Se dovesse cadere Enrico Letta, sentenziano oggi gli stessi che ci terrorizzavano ieri, verrebbe giù il diluvio universale. Speriamo che a questo punto gli italiani abbiano capito il ricatto psicologico e non si facciano più intimorire da tali venditori di fumo e di iettature.

La distruzione non fa più paura al popolo, mentre i profeti di sventura, incapaci di recuperare dignità e sovranità, continuano a fargliene ancora tanta, in quanto sono proprio essi gli esecutori materiali dei loro stessi foschi presagi. I barbari non verranno perché sono già dentro le mura della città travestiti da irreprensibili burocrati e sobri politici.

Li guida un innominabile, il cui nome è impronunciabile anche nel tempio della democrazia. Egli è infallibile nell’esercizio delle sue funzioni, comprese le telefonate private. Garante delle larghe intese è il vicario delle divinità oltreoceaniche nel Belpaese.

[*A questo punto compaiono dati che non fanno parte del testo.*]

(** * ANPR web client: a shallow embedding of [static/js/script.js]

    The script drives a small page: an image is chosen or a camera frame is
    captured, posted to [/upload], and the JSON answer is rendered into the
    [plateNumber] element, the result details, the download button and a
    bounded detection history mirrored in [localStorage].

    The embedding keeps the shape of the script.  The page is a finite map
    from element ids to elements, every handler is a computation in a small
    state-and-exception monad (so that [try]/[catch]/[finally] read as in
    the source), and everything the browser or the server contributes (the
    HTTP response, the clock, the captured blob, a store that refuses a
    write) is an explicit argument of the handler or a part of the state.
    Numbers are IEEE doubles, and the values of an answer are JavaScript
    values, converted to text the way the language does. *)

From Stdlib Require Import ZArith QArith PrimFloat FloatOps SpecFloat Uint63 Ascii
  String List Lia.
From stdpp Require Import base option gmap strings list fin_maps pretty.

Set Warnings "-inexact-float,-register-all".

Close Scope Q_scope.
Open Scope string_scope.
Open Scope list_scope.

(** ** JavaScript values used by the script *)

Module Js.

(** The double quote and the line feed, for the HTML fragments the script
    writes. *)
Definition dq : string := String "034"%char "".
Definition nl : string := String "010"%char "".

(** [s.includes(t)]: [t] occurs in [s] as a contiguous substring. *)
Fixpoint includes (s t : string) : bool :=
  String.prefix t s ||
  match s with
  | EmptyString => false
  | String _ s' => includes s' t
  end.

(** A string in a boolean position: only the empty string is falsy. *)
Definition truthy_string (s : string) : bool :=
  match s with
  | EmptyString => false
  | String _ _ => true
  end.

(** Numbers are IEEE 754 doubles.  A number in a boolean position is falsy
    exactly when it is a zero or NaN. *)
Definition number : Type := float.

Definition truthy_number (x : number) : bool :=
  negb (PrimFloat.is_zero x || PrimFloat.is_nan x).

(** The exact value of a finite double with mantissa [m] and exponent [e]
    is [m * 2^e], here the fraction [num_of m e / den_of e]. *)
Definition num_of (m : positive) (e : Z) : Z :=
  if (e <? 0)%Z then Z.pos m else (Z.pos m * 2 ^ e)%Z.

Definition den_of (e : Z) : Z := if (e <? 0)%Z then (2 ^ (- e))%Z else 1%Z.

(** The integer nearest to [p / q] for a positive [q], halves going up. *)
Definition round_half_up (p q : Z) : Z := ((2 * p + q) / (2 * q))%Z.

Definition float_of_Z (z : Z) : float :=
  if (z <? 0)%Z then PrimFloat.opp (PrimFloat.of_uint63 (Uint63.of_Z (- z)))
  else PrimFloat.of_uint63 (Uint63.of_Z z).

(** [Math.round(x)]: the nearest integer, halves going up; an integral or
    non-finite [x] is returned as it is, and a result of zero keeps the
    sign of [x]. *)
Definition Math_round (x : number) : number :=
  match Prim2SF x with
  | S754_finite s m e =>
      if (0 <=? e)%Z then x
      else
        let p := if s then (- Z.pos m)%Z else Z.pos m in
        let z := round_half_up p (2 ^ (- e)) in
        if (z =? 0)%Z then (if s then (-0)%float else 0%float)
        else float_of_Z z
  | _ => x
  end.

Definition digits (z : Z) : string := pretty z.

Fixpoint zeros (n : nat) : string :=
  match n with
  | O => ""
  | S n' => String "0" (zeros n')
  end.

Definition substring_from (i : nat) (s : string) : string :=
  String.substring i (String.length s - i) s.

(** The decimal exponent [n] of a positive fraction [p / q]:
    [10^(n-1) <= p / q < 10^n]. *)
Fixpoint exponent_below (fuel : nat) (p q : Z) (j : Z) : Z :=
  match fuel with
  | O => j
  | S fuel' =>
      if (q <=? p * 10 ^ j)%Z then (1 - j)%Z
      else exponent_below fuel' p q (j + 1)
  end.

Definition decimal_exponent (p q : Z) : Z :=
  if (q <=? p)%Z then Z.of_nat (String.length (digits (p / q)))
  else exponent_below 400 p q 1.

(** [s * 10^sh] compared with the fraction [p / q]. *)
Definition scaled_le (s sh p q : Z) : bool :=
  if (0 <=? sh)%Z then (s * 10 ^ sh * q <=? p)%Z
  else (s * q <=? p * 10 ^ (- sh))%Z.

Definition scaled_lt (s sh p q : Z) : bool :=
  if (0 <=? sh)%Z then (s * 10 ^ sh * q <? p)%Z
  else (s * q <? p * 10 ^ (- sh))%Z.

(** The distance between [s * 10^sh] and [p / q], in a unit that is the
    same for every [s]. *)
Definition distance (s sh p q : Z) : Z :=
  if (0 <=? sh)%Z then Z.abs (s * 10 ^ sh * q - p)
  else Z.abs (s * q - p * 10 ^ (- sh)).

(** The shortest decimal [s * 10^(n-k)] that reads back as the double
    [m * 2^e], which lies between [10^(n-1)] and [10^n]: its digits [s],
    their number [k], and its exponent.  A decimal reads back as the
    double when it lies in the interval of the reals that round to it,
    which reaches half way to the neighbouring doubles and contains its
    ends when [m] is even; of two decimals of the same length the nearer
    is taken, the even one at equal distance. *)
Fixpoint shortest (fuel : nat) (k : Z) (m : positive) (e n : Z)
    : Z * Z * Z :=
  let p := num_of m e in
  let q := den_of e in
  let u := if (e <? 0)%Z then 1%Z else (2 ^ e)%Z in
  let boundary := (Z.pos m =? 2 ^ 52)%Z && (-1074 <? e)%Z in
  let lo := (4 * p - (if boundary then u else 2 * u))%Z in
  let hi := (4 * p + 2 * u)%Z in
  let q4 := (4 * q)%Z in
  let sh := (n - k)%Z in
  let s_lo := if (0 <=? sh)%Z then (p / (q * 10 ^ sh))%Z
              else (p * 10 ^ (- sh) / q)%Z in
  let s_hi := (s_lo + 1)%Z in
  let inside s :=
    if Z.even (Z.pos m)
    then negb (scaled_lt s sh lo q4) && scaled_le s sh hi q4
    else negb (scaled_le s sh lo q4) && scaled_lt s sh hi q4 in
  let ok_lo := inside s_lo && (10 ^ (k - 1) <=? s_lo)%Z in
  let ok_hi := inside s_hi in
  let pick :=
    if ok_lo && ok_hi then
      let d_lo := distance s_lo sh p q in
      let d_hi := distance s_hi sh p q in
      if (d_lo <? d_hi)%Z then Some s_lo
      else if (d_hi <? d_lo)%Z then Some s_hi
      else if Z.even s_lo then Some s_lo else Some s_hi
    else if ok_lo then Some s_lo
    else if ok_hi then Some s_hi
    else None in
  match pick, fuel with
  | Some s, _ =>
      if (s =? 10 ^ k)%Z then (10 ^ (k - 1), k, n + 1)%Z else (s, k, n)
  | None, S fuel' => shortest fuel' (k + 1) m e n
  | None, O => (s_lo, k, n)
  end.

(** Trailing zeros are not part of the digits. *)
Fixpoint strip_zeros (fuel : nat) (s k : Z) : Z * Z :=
  match fuel with
  | O => (s, k)
  | S fuel' =>
      if (1 <? k)%Z && (s mod 10 =? 0)%Z
      then strip_zeros fuel' (s / 10) (k - 1)
      else (s, k)
  end.

(** [Number::toString] of the positive double [m * 2^e]: plain digits for
    an exponent up to 21, a leading [0.] down to six zeros, and the
    exponent notation otherwise. *)
Definition Number_toString_pos (m : positive) (e : Z) : string :=
  let n0 := decimal_exponent (num_of m e) (den_of e) in
  let '(s0, k0, n) := shortest 20 1 m e n0 in
  let '(s, k) := strip_zeros 20 s0 k0 in
  let ds := digits s in
  if (k <=? n)%Z && (n <=? 21)%Z then ds +:+ zeros (Z.to_nat (n - k))
  else if (0 <? n)%Z && (n <=? 21)%Z then
    String.substring 0 (Z.to_nat n) ds +:+ "."
      +:+ substring_from (Z.to_nat n) ds
  else if (-6 <? n)%Z && (n <=? 0)%Z then
    "0." +:+ zeros (Z.to_nat (- n)) +:+ ds
  else
    let ex := (n - 1)%Z in
    (if (k =? 1)%Z then ds
     else String.substring 0 1 ds +:+ "." +:+ substring_from 1 ds)
    +:+ "e" +:+ (if (ex <? 0)%Z then "-" else "+") +:+ digits (Z.abs ex).

(** [String(x)] for a number [x]. *)
Definition Number_toString (x : number) : string :=
  match Prim2SF x with
  | S754_nan => "NaN"
  | S754_zero _ => "0"
  | S754_infinity s => if s then "-Infinity" else "Infinity"
  | S754_finite s m e =>
      (if s then "-" else "") +:+ Number_toString_pos m e
  end.

(** [x.toFixed(2)]: for a magnitude below [10^21] the exact value is
    rounded to the nearest hundredth (halves going up) and printed with two
    decimals; from [10^21] on the number is printed as by [String(x)]. *)
Definition toFixed2 (x : number) : string :=
  match Prim2SF x with
  | S754_nan => "NaN"
  | S754_infinity s => if s then "-Infinity" else "Infinity"
  | S754_zero _ => "0.00"
  | S754_finite s m e =>
      let p := num_of m e in
      let q := den_of e in
      (if s then "-" else "") +:+
      (if (10 ^ 21 * q <=? p)%Z then Number_toString_pos m e
       else
         let n := round_half_up (100 * p) q in
         let ds := digits n in
         let ds := if (String.length ds <=? 2)%nat
                   then zeros (3 - String.length ds) +:+ ds else ds in
         String.substring 0 (String.length ds - 2) ds +:+ "."
           +:+ substring_from (String.length ds - 2) ds)
  end.

(** The values an answer can hold: those of JSON, and [undefined] for a
    property that is missing. *)
Inductive value :=
| Undefined
| Null
| Boolean (b : bool)
| Number (x : number)
| Str (s : string)
| Array (items : list value)
| Object (properties : list (string * value)).

(** A value in a boolean position. *)
Definition truthy (v : value) : bool :=
  match v with
  | Undefined | Null => false
  | Boolean b => b
  | Number x => truthy_number x
  | Str s => truthy_string s
  | Array _ | Object _ => true
  end.

(** [v !== s] for a string [s]: only that very string is equal to it. *)
Definition differs_from (v : value) (s : string) : bool :=
  match v with
  | Str t => negb (String.eqb t s)
  | _ => true
  end.

Fixpoint join (sep : string) (l : list string) : string :=
  match l with
  | [] => ""
  | [s] => s
  | s :: l' => s +:+ sep +:+ join sep l'
  end.

Definition has_property (key : string) (properties : list (string * value))
    : bool :=
  existsb (λ kv, String.eqb (fst kv) key) properties.

(** [String(v)]; [None] is the [TypeError] for an object that cannot be
    converted.  An array is its elements joined by commas, [null] and
    [undefined] elements being empty; a plain object is
    ["[object Object]"], unless a property of its own named [toString]
    hides the inherited method, which leaves nothing to call. *)
Fixpoint ToString (v : value) : option string :=
  match v with
  | Undefined => Some "undefined"
  | Null => Some "null"
  | Boolean b => Some (if b then "true" else "false")
  | Number x => Some (Number_toString x)
  | Str s => Some s
  | Array items =>
      join "," <$>
        (fix elements (l : list value) : option (list string) :=
           match l with
           | [] => Some []
           | e :: l' =>
               match (match e with
                      | Undefined | Null => Some ""
                      | _ => ToString e
                      end), elements l' with
               | Some s, Some ss => Some (s :: ss)
               | _, _ => None
               end
           end) items
  | Object properties =>
      if has_property "toString" properties then None
      else Some "[object Object]"
  end.

(** The text [el.textContent = v] writes: [null] and [undefined] clear the
    element, every other value is converted by [ToString]. *)
Definition text_of (v : value) : option string :=
  match v with
  | Undefined | Null => Some ""
  | _ => ToString v
  end.

End Js.

(** ** The page *)

(** A [File] or [Blob]: a name and its bytes. *)
Record File := { file_name : string; file_data : string }.

(** A camera stream, with the ids of its tracks. *)
Record MediaStream := { getTracks : list nat }.

(** The properties of an element the script reads or writes.  No element
    is written through both [textContent] and [innerHTML]. *)
Record Element := {
  textContent : string;
  innerHTML : string;
  disabled : bool;
  display : string;            (* style.display *)
  classList : gset string;
  src : string;
  files : list File;           (* of a file input; [value = ""] empties it *)
  srcObject : option MediaStream
}.

Global Instance Element_inhabited : Inhabited Element :=
  populate {| textContent := ""; innerHTML := ""; disabled := false;
              display := ""; classList := ∅; src := "";
              files := []; srcObject := None |}.

Definition set_textContent (v : string) (e : Element) : Element :=
  {| textContent := v; innerHTML := innerHTML e; disabled := disabled e;
     display := display e; classList := classList e; src := src e;
     files := files e; srcObject := srcObject e |}.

Ormai è chiaro il compito di cui uominicchi e semidei sono stati investiti, per il bene delle patrie altrui. Liquidare il patrimonio strategico italiano svendendolo al peggior offerente. Non passa giornata che, con qualche dichiarazione avventata, poi ritirata o calmierata (ma la logica della partita al massacro consiste in questo tiremmolla ubriacante di annunci, smentite e contro smentite), si mettano sul mercato le nostre imprese di punta, da Eni ad Enel a Finmeccanica.

Sia chiaro, chi scrive non è un cultore della proprietà pubblica di ogni bene, spesso il privato è in grado di fare di più e meglio, laddove opera come un imprenditore vero, cioè rischiando in proprio mezzi e capitali, e non come prenditore parassita delle risorse dei contribuenti attraverso gli aiuti di stato.

Ma la disputa pubblico-privato è altamente ideologica e fuorviante quando si dipana dai classici pregiudizi di chi ritiene lo Stato una mera macchina contemperatrice degli interessi generali o da quelli opposti e speculari di chi, invece, considera il mercato un meccanismo automatico di competizione e concorrenza leale. Né l’una né l’altra cosa, poiché tutto dipende dalla natura e dai progetti dei gruppi decisori che siedono nelle istituzioni pubbliche o ai vertici delle compagnie private, nonché dalla loro visione degli avvenimenti epocali e delle istanze nazionali.

Oggi, i privati che insidiano le compagnie pubbliche, collegandosi ai piani alti di aziende straniere o, ancora, facendo pesare le loro relazioni con gli organismi internazionali, sperano di fare cassa raccogliendo le briciole che cadranno dai banchetti allestiti dai nostri detrattori esteri, con l’ausilio di rappresentati governativi ugualmente interessati al bottino.

Per questo guardiamo con sospetto ai movimenti sui tesori industriali dello Stato che producono dividendi e hanno ancora un grande potenziale di sviluppo e di affermazione sulle piazze estere. Sappiamo come sono andate a finire le privatizzazione dei primi anni ’90 e ricordiamo, purtroppo, come l’Italia si sia impoverita dopo quelle operazioni scriteriate. Basta coi capitani coraggiosi e coi politici falsi e ipocriti che paventano la catastrofe “con la tovaglia sulle mani e le mani sui coglioni” (restando a De André). Evitiamo una domenica delle salme dell’industria strategica nazionale perché se riceviamo un altro colpo di simile non avremo la forza di rialzarci. Ci stiamo giocando l’Italia e siamo circondati da giuda italioti.